Another recurring fantasy involved his transfer to a small rural village where he would serve as mentor for the locals. It would be, he told himself, a heartwarming situation in which he would be solving the simple problems of a simple people and perhaps taking part in their simple pleasures. He would be a friend to them as he never could be friend to any senator, for any senator, bar none, was apt to be a tricky bastard, and must be watched at every turn. In a remote village, life would be entirely different than in Washington. There’d be little sophistication and less bitchiness, although more than likely there’d be stupidity. But stupidity, he reminded himself, was not entirely foreign to Washington. At times he reveled in the idea of the bucolic life to be found in such a rural village as he dreamed, the simplicity and warmheartedness—although, knowing human beings, he never was entirely sure of the warmheartedness. But though it might be pleasant at times to daydream about the village, that daydream never haunted him, for he was well aware that it was something that could never happen to him. He was too sophisticated a piece of machinery, too well-honed, too knowledgeable, too complicated to be wasted on such a chore. The computers assigned to rural communities were several grades below him in design.
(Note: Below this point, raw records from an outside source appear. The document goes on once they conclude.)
(** X13: for a dataset of [n] rows with as many labels and a split index
    between 1 and [n] that 5 divides, the cell returns in either revision,
    and the objects [train/0] .. [train/4] followed by [test/0] hold
    consecutive pieces of the dataset that together are all of it: every
    row and its label is uploaded to exactly one of them. *)
Theorem upload_cell_covers_dataset r (X : list (list scalar)) (y : list scalar)
    (split_index : Z) w :
  length X = length y →
  1 ≤ split_index ≤ Z.of_nat (length X) → (5 | split_index) →
  ∃ w' (Xs : list (list (list scalar))) (ys : list (list scalar))
      (X_test : list (list scalar)) (y_test : list scalar),
    upload_cell r (Matrix X) (Vector y) split_index w = (Ok tt, w')
    ∧ length Xs = 5%nat ∧ length ys = 5%nat
    ∧ (∀ (i : nat) Xi yi, Xs !! i = Some Xi → ys !! i = Some yi →
         s3_objects w'
           !! ("eduthie-sagemaker-1",
               upload_filename r "train" (format_int (Z.of_nat i)))
         = Some (shard_artifact (Matrix Xi) (Vector yi)))
    ∧ s3_objects w'
        !! ("eduthie-sagemaker-1", upload_filename r "test" (format_int 0))
      = Some (shard_artifact (Matrix X_test) (Vector y_test))
    ∧ concat Xs ++ X_test = X ∧ concat ys ++ y_test = y.
Proof.
  intros Hlen Hs Hdiv.
  pose proof (length_slice_prefix X split_index ltac:(lia)) as HlX.
  pose proof (length_slice_prefix y split_index ltac:(lia)) as Hly.
  destruct (shard_count_size split_index 5 ltac:(lia) Hdiv ltac:(lia))
    as [Hq Hsq].
  set (q := Z.to_nat (split_index `div` 5)).
  assert (length (slice X 0 split_index) = (5 * q)%nat) as HX5 by (unfold q; lia).
  assert (length (slice y 0 split_index) = (5 * q)%nat) as Hy5 by (unfold q; lia).
  destruct (upload_cell_objects r (Matrix X) (Vector y) split_index w)
    as (w' & Hrun & Htrain & Htest).
  { simpl. lia. }
  { simpl. rewrite HlX, Z2Nat.id by lia. done. }
  exists w', (chunks q 5 (slice X 0 split_index)),
    (chunks q 5 (slice y 0 split_index)),
    (slice_from X split_index), (slice_from y split_index).
  split_and!.
  - done.
  - apply length_chunks.
  - apply length_chunks.
  - intros i Xi yi HXi Hyi.
    apply lookup_lt_Some in HXi as Hi. rewrite length_chunks in Hi.
    rewrite lookup_chunks in HXi by done.
    rewrite lookup_chunks in Hyi by done. simplify_eq.
    rewrite (Htrain i (Matrix (take q (drop (i * q) (slice X 0 split_index))),
                       Vector (take q (drop (i * q) (slice y 0 split_index))),
                       Z.of_nat i)); [done|]. simpl.
    rewrite HlX, Z2Nat.id by lia.
    replace (split_index `div` 5) with (Z.of_nat q) by (unfold q; lia).
    rewrite (shards_by_chunks _ _ 5 q) by done.
    by rewrite list_lookup_fmap, lookup_seq_lt by lia.
  - done.
  - rewrite concat_chunks by done. rewrite slice_prefix. apply take_drop.
  - rewrite concat_chunks by done. rewrite slice_prefix.
    unfold slice_from. apply take_drop.
Qed.
(** X28.  [handleGenerateSection] issues a request only in a state in
    which the two buttons that call it can be enabled: whenever a run
    issues a request, [canGenerateSections] holds.  In a state where it
    does not hold a run is one alert and nothing else. *)
Theorem request_only_when_enabled (MAX : Z) (providerName : ApiProvider → jsstring)
    (st : AppState) (sectionType : SectionType)
    (geminiResponse : Gemini.Response) (openRouterCompletion : OpenRouter.Completion)
    (g : Gemini.Module_) :
  let r := handleGenerateSection MAX providerName st sectionType geminiResponse
             openRouterCompletion g in
  (remoteCalls (fst r) ≠ [] → canGenerateSections st = true)
  ∧ (canGenerateSections st = false → ∃ message, r = ([Alert message], g)).
Proof.
  cbv zeta.
  assert (canGenerateSections st = false →
          ∃ message,
            handleGenerateSection MAX providerName st sectionType geminiResponse
              openRouterCompletion g = ([Alert message], g)) as Hoff.
  { intros Hcan. unfold handleGenerateSection.
    destruct (isEmpty (researchTopic st)) eqn:Et; [eauto|].
    destruct (isEmpty (getContextFromSelectedPapers MAX st)) eqn:Ec; [eauto|].
    fold (generationKey st). fold (generationModel st).
    destruct (isEmpty (generationKey st)) eqn:Ek; [eauto|].
    destruct (isEmpty (generationModel st)) eqn:Em; [eauto|].
    exfalso. revert Hcan. unfold canGenerateSections.
    rewrite Et, isApiKeySet_chatKey.
    change (chatKey (generationProvider st) st) with (generationKey st).
    rewrite Ek.
    change (match generationProvider st with
            | GEMINI => truthy (selectedGeminiModel st)
            | OPENROUTER => truthy (selectedOpenRouterModel st)
            end) with
      (match generationProvider st with
       | GEMINI => negb (isEmpty (selectedGeminiModel st))
       | OPENROUTER => negb (isEmpty (selectedOpenRouterModel st))
       end).
    assert (match generationProvider st with
            | GEMINI => negb (isEmpty (selectedGeminiModel st))
            | OPENROUTER => negb (isEmpty (selectedOpenRouterModel st))
            end = true) as ->.
    { unfold generationModel in Em. destruct (generationProvider st); by rewrite Em. }
    cbn [negb andb]. rewrite !andb_true_r.
    apply isEmpty_false in Ec.
    assert (papersToConsider st ≠ []) as Hcand.
    { intros Hnil. by apply Ec, sort_nil_context. }
    revert Hcand. unfold papersToConsider.
    destruct (0 <? length (newSet (selectedPaperIds st)))%nat eqn:Esel; [done|].
    apply Nat.ltb_ge in Esel.
    assert (length (newSet (selectedPaperIds st)) = 0%nat) as -> by lia.
    simpl. intros Hcand.
    destruct (omap _ (papers st)) as [|p l] eqn:Eo; [done|].
    assert (p ∈ omap (λ q, cachedPapers st !! paperId q) (papers st)) as Hp
      by (rewrite Eo; by left).
    apply list_elem_of_omap in Hp as (q & Hq & Hl).
    rewrite (cached_size_pos _ _ _ Hl).
    destruct (papers st); [by apply elem_of_nil in Hq|done]. }
  split; [|exact Hoff].
  intros Hcalls. destruct (canGenerateSections st) eqn:Hcan; [done|].
  destruct (Hoff eq_refl) as [message Hr]. by rewrite Hr in Hcalls.
Qed.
And the third daydream—the third one was a lulu, pure fantasy and utterly impossible, but exciting to think upon idly. It involved the principle of time travel, which as yet had not been discovered and probably never would be. But he consoled himself by remembering that in daydreams there were no impossibilities, that the only factor required was the will to dream.

So he threw all caution to the wind and spread his wings, dreaming grandly and with no inhibitions. He became a futuristic computer that was able to take humans into time; there were many occasions when he did not bother with humans and went adventuring on his own.

He went into the past. He was at the siege of Troy. He strolled the streets of ancient Athens and saw the Parthenon a-building. He sailed with Greenland Vikings to the shores of Vinland. He smelled the powder-smoke of Gettysburg. He squatted quietly in a corner, watching Rembrandt paint. He ran, scuttering through the midnight streets, while bombs rained down on London.

He went into the future to walk a dying Earth—all the people gone, far among the stars. The Sun was a pale ghost of its former self. Occasionally an insect crawled along the ground, but no other life was visible, although he seemed to be aware that bacteria and other microscopic forms still survived. Most of the water was gone, the rivers and lakes all dry, small puddles lying in the fantastically craved, low-lying badlands that at one time had been deep sea bottoms. The atmosphere was almost gone as well, with the stars no longer twinkling, but shining like bright, hard points of light in a coal-black sky.

This was the only future he ever visited. When he realized this, he worried over the deep-seated morbidity that it seemed to demonstrate. Try as he might, he could go to no other future. He deliberately attempted, in non-daydreaming moments, to construct other future scenarios, hoping that by doing this he might tease his subconscious into alternatives to a dying Earth. But all this was futile; he always returned to the dying Earth. There was about it a somber sublimity that held a strong attraction for him. The scenes were not always the same, for he traveled widely through this ancient land, discovering many different landscapes that fascinated him at the same time that they horrified him.